● Problem details
Every line of the records below that holds the word "Ltac" should be copied out.
START Extracted information
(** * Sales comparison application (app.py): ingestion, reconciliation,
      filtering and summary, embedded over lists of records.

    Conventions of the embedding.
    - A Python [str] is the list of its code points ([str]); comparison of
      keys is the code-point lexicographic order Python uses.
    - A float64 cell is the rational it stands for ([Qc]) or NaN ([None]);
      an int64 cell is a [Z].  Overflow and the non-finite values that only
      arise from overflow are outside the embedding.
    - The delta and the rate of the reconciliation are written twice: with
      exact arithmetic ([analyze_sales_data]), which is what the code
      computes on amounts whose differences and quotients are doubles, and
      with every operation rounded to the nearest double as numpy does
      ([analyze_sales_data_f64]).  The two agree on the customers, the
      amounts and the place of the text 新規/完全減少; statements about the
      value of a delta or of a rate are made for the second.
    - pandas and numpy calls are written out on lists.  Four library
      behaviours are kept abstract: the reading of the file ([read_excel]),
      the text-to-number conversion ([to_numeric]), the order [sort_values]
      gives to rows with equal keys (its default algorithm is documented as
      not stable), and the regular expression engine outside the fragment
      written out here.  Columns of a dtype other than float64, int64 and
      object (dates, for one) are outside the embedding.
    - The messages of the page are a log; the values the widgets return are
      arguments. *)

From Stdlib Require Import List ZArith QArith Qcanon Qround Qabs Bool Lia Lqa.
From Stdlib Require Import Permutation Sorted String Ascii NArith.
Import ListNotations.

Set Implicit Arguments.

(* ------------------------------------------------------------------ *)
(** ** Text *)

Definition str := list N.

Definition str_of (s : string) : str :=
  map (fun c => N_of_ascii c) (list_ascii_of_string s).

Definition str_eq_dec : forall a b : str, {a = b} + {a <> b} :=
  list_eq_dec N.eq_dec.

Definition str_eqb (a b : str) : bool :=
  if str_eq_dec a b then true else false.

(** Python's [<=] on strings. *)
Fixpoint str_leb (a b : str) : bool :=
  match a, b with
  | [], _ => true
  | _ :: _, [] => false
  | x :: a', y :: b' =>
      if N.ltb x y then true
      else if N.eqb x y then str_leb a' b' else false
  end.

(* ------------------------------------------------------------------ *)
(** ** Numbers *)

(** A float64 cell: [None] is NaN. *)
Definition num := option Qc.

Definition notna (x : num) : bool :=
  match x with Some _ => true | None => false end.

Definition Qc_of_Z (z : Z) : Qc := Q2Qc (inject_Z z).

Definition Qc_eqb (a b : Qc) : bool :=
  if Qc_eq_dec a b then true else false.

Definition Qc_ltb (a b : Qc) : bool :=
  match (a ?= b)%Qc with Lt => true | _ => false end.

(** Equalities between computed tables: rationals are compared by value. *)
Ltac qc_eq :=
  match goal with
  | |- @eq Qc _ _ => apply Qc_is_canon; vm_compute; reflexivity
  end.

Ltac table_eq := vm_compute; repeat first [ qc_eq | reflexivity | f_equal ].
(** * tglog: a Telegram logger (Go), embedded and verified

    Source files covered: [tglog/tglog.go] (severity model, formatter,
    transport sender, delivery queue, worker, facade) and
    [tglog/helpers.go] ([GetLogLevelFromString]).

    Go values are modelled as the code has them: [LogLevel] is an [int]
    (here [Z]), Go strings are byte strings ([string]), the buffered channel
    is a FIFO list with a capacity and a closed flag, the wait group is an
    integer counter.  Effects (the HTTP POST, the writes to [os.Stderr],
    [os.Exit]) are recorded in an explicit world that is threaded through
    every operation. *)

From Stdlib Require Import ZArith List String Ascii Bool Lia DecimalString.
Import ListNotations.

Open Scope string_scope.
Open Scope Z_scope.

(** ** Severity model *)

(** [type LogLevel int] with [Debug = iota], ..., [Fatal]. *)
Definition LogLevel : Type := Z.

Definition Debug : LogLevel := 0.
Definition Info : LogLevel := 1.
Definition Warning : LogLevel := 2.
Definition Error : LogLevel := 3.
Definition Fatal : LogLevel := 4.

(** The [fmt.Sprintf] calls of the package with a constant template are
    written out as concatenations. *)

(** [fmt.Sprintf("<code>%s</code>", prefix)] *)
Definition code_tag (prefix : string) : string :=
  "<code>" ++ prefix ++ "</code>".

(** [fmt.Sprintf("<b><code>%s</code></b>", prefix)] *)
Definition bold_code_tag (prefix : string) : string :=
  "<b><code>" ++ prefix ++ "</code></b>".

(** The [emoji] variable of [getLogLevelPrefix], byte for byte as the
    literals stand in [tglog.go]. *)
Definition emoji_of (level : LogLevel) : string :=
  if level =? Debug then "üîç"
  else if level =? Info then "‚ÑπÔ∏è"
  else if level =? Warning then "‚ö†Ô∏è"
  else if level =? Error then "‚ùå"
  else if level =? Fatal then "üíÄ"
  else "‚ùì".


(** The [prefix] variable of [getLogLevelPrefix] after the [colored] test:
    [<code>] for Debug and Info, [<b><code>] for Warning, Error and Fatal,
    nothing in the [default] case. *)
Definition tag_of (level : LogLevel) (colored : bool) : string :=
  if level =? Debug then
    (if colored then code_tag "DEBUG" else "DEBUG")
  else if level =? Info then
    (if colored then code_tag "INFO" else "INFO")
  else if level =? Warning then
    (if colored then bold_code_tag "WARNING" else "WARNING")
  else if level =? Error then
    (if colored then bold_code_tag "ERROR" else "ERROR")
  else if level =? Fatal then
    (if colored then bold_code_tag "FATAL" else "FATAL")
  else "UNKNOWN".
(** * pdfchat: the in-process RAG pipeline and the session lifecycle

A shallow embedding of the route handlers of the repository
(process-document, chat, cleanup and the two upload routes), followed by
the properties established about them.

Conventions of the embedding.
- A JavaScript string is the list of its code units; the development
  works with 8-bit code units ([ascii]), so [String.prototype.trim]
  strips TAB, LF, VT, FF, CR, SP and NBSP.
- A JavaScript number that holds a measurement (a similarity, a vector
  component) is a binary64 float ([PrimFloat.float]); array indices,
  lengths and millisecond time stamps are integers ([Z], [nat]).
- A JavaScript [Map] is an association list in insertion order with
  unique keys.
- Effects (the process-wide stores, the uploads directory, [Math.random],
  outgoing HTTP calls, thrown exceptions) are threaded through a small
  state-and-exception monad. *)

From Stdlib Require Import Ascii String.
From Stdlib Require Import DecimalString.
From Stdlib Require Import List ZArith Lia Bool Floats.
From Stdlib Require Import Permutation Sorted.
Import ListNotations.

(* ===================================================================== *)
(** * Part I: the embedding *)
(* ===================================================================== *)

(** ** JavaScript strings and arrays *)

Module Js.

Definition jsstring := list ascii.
END Extracted information
● Result for this exercise
Ltac qc_eq :=
Ltac table_eq := vm_compute; repeat first [ qc_eq | reflexivity | f_equal ].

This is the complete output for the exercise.